The complexity of rare documents can be illustrated with the help of following images. Based on the testing results of OCR, a training module was added to the OCR “Chitraksharika” which can be trained for recognizing different character glyphs which have been slowly disappearing in current writing style which as numbered out using “Vishleshika”. Variations in printing technologies indicate that OCR system software spell checker and dictionary support needs to be rich and diversified. Screen Shot of “Chitraksharika” (OCR for Devanagari) Training module for “Chitraksharika” Sample Old Characters from scanned text
APPLICATION OF DIGITAL LIBRARY: KNOWLEDGE DISSEMINATION The knowledge dissemination is an integral part of success story of popularity of creating digital libraries. CDAC Noida initiated a project “Dware Dware Gyan Sampada” funded by DIT (http://mobilelibrary.cdacnoida.com/) The technology used in this project makes it possible to download public domain books from the Internet via satellite and printing them anytime, anywhere, for anyone. Coverage Different places such as schools in villages and other remote areas are covered under this programme to promote literacy and demonstrate use of technology for masses.. The project is aimed is to provide universal access to human knowledge, and given the advancement of digital storage and communications this goal is now achievable.

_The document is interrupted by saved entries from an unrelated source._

Definition decode (bs : bytes) : result ContractFetchPayload := decode_with fields bs.

Definition wf (p : ContractFetchPayload) : Prop := from_option (fun v => v < u64_size) True (version p).

End ContractFetch.

(** ** 0x51 [ContractDeliver] and 0x58 [VerseAmend] *)

(** [let start = r.position(); ContractObject::from_wire_bytes(&bytes[start..])]
    after the header and the only key. *)
Definition rest_after (header : Reader unit) (bs : bytes) : result bytes :=
  '(_, r) ← header (new_reader bs);
  Ok (remaining r).

Module ContractDeliver.

Record ContractDeliverPayload := { contract : ContractObject }.

Definition encode (p : ContractDeliverPayload) : bytes :=
  encode_map [ entry "contract" (Contract.to_wire_bytes (contract p)) ].

Definition header : Reader unit :=
  _ ← expect_map 1 "ContractDeliver expected 1 key, got {n}";
  expect_key "contract" "ContractDeliver expects 'contract'".

Definition decode `{Crypto} (bs : bytes) : result ContractDeliverPayload :=
  remaining_after_key ← rest_after header bs;
  c ← Contract.from_wire_bytes remaining_after_key;
  Ok {| contract := c |}.

End ContractDeliver.

Module VerseAmend.

Record VerseAmendPayload := { contract : ContractObject }.

Definition encode (p : VerseAmendPayload) : bytes :=
  encode_map [ entry "contract" (Contract.to_wire_bytes (contract p)) ].

Definition header : Reader unit :=
  _ ← expect_map 1 "VerseAmend expected 1 key, got {n}";
  expect_key "contract" "VerseAmend expects 'contract'".

Definition decode `{Crypto} (bs : bytes) : result VerseAmendPayload :=
  rest ← rest_after header bs;
  c ← Contract.from_wire_bytes rest;
  Ok {| contract := c |}.

End VerseAmend.

(** ** 0x52 [JoinRequest] *)

(** [FieldValues = BTreeMap<FieldKind, String>]. *)
Definition encode_field_values (fields : gmap string string) : bytes := encode_text_map text fields.
Definition decode_field_values : Reader (gmap string string) :=
  decode_text_map read_text "field values keys not in canonical order".

Module JoinRequest.

Record JoinRequestPayload := {
  contract_hash : bytes;
  side : bytes;
  fields : gmap string string;
  signature : bytes
}.
(** Maps that differ in values of the same lengths are equally long. *)
Lemma blen_encode_map_same es es' :
  Forall2 (fun e e' => key_bytes e = key_bytes e' /\ blen (value_bytes e) = blen (value_bytes e'))
    es es' ->
  blen (encode_map es) = blen (encode_map es').
Proof.
  intros H. rewrite !encode_map_eq, !blen_app, (Forall2_length _ _ _ H). f_equal.
  induction H as [|e e' es es' [Hk Hv] _ IH]; [done|].
  cbn [map concat]. rewrite !blen_app, Hk, Hv, IH. done.
Qed.

Lemma strip_wire_length r : record_wf r -> blen (wire_of (strip r)) = blen (wire_of r).
Proof.
  destruct r as [[]|[]|[]|[]|[]|[]|[]|[]|[]|[]|[]|[]|[]|[]|[]|[]|[]|[]]; intros Hwf;
    hnf in Hwf; cbn in Hwf; destruct_and?.
  all: apply blen_encode_map_same; repeat (apply Forall2_cons; split); [..|by apply Forall2_nil].
  all: split; first [done|apply blen_bytestr_same; etrans; [exact blank_length|symmetry; assumption]].
Qed.

Lemma strip_wire_eq r1 r2 :
  kind_of r1 = kind_of r2 -> entries_of r1 = entries_of r2 -> wire_of (strip r1) = wire_of (strip r2).
Proof.
  destruct r1 as [[]|[]|[]|[]|[]|[]|[]|[]|[]|[]|[]|[]|[]|[]|[]|[]|[]|[]],
    r2 as [[]|[]|[]|[]|[]|[]|[]|[]|[]|[]|[]|[]|[]|[]|[]|[]|[]|[]]; intros [=].
  all: cbn [entries_of]; intros E.
  all: apply (f_equal (map value_bytes)) in E; injection E; intros.
  all: cbn [strip wire_of]; apply (f_equal encode_map).
  all: repeat apply (f_equal2 cons); try reflexivity.
  all: by apply (f_equal (entry _)).
Qed.
Lemma run_op_other o t p : p <> op_peer o -> reps (run_op o t).2 !! p = reps t !! p.
Proof.
  intros Hp. destruct o; cbn in *.
  1: unfold observe_envelope; destruct (observe_rep _ _ _).
  5: unfold reinstate; destruct (reps t !! peer); [|done].
  all: cbn [snd]; try rewrite lookup_insert_ne by done; try rewrite lookup_put, decide_False by done; done.
Qed.

(** [observe_rep], unfolded. *)
Lemma observe_rep_eq p now r :
  observe_rep p now r =
    let r1 := refill p now (note_seen now r) in
    if refused r then (false, note_seen now r)
    else if 1 <=? tokens r1 then (true, set_bucket (tokens r1 - 1) (last_refill_at r1) r1)
    else (false, hit_rate_limit r1).
Proof. reflexivity. Qed.

Lemma refill_tokens p now r :
  tokens r <= bucket_capacity p ->
  tokens (refill p now r) <= bucket_capacity p /\
  last_refill_at (refill p now r) = N.max (last_refill_at r) now /\
  tokens (refill p now r)
    = N.min (tokens r + (now - last_refill_at r) * refill_per_sec p) (bucket_capacity p).
Proof.
  intros Ht. unfold refill. case_bool; to_prop; cbn; [lia|].
  replace (now - last_refill_at r) with 0 by lia. lia.
Qed.

(** Every bucket is within its capacity. *)
Definition capped (t : ReputationTable) : Prop :=
  map_Forall (fun _ r => tokens r <= bucket_capacity (policy t)) (reps t).

Lemma entry_or_fresh_tokens p now t :
  capped t -> tokens (entry_or_fresh p now t) <= bucket_capacity (policy t).
Proof.
  intros Hc. unfold entry_or_fresh. destruct (reps t !! p) eqn:E; cbn; [by eapply Hc|lia].
Qed.

Lemma observe_rep_tokens p now r :
  tokens r <= bucket_capacity p ->
  let '(b, r') := observe_rep p now r in
  tokens r' <= bucket_capacity p /\
  (refused r = true -> b = false /\ tokens r' = tokens r /\ last_refill_at r' = last_refill_at r) /\
  (refused r = false ->
     last_refill_at r' = N.max (last_refill_at r) now /\
     tokens r' + (if b then 1 else 0)
     = N.min (tokens r + (now - last_refill_at r) * refill_per_sec p) (bucket_capacity p)).
Proof.
  intros Ht. rewrite observe_rep_eq. cbv zeta.
  destruct (refill_tokens p now (note_seen now r)) as (H1 & H2 & H3); [done|].
  cbn [note_seen tokens last_refill_at] in H1, H2, H3.
  destruct (refused r); [done|]. case_bool; to_prop; cbn [set_bucket hit_rate_limit tokens last_refill_at].
  - split; [lia|]. split; [done|]. intros _. split; [done|]. lia.
  - split; [lia|]. split; [done|]. intros _. split; [done|]. lia.
Qed.

Lemma capped_put p r t :
  capped t -> tokens r <= bucket_capacity (policy t) -> capped (put p r t).
Proof. intros Hc Hr. unfold capped. cbn. by apply map_Forall_insert_2. Qed.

FUTURE DEVELOPMENTS • To align multi-lingual Corpus at sentence & word level • Parts of speech tagging , Development of tools for automatic Sentence & Chunk alignment and Translation Memories • Creation of Test Bed for OCRs. • Automatic text summarisation in Indian languages • Development of Cross language information Retrieval for searching the web • Semantic Indexing for contextual search
CONCLUSION For exploiting the benefits of Digital Library in Indian languages there is urgent need of tools and applications such as OCRs and Machine Translation systems Quantitative and Qualitative Analysis of Text will boost the development of Lexical and Terminology databases, lexicography, knowledge acquisition, language and writing variation studies. Digital libraries creation have been a good test bed for OCR’s and the world is moving towards multi-modal information access and speech to speech translation all these tools together will help building one for Indian languages.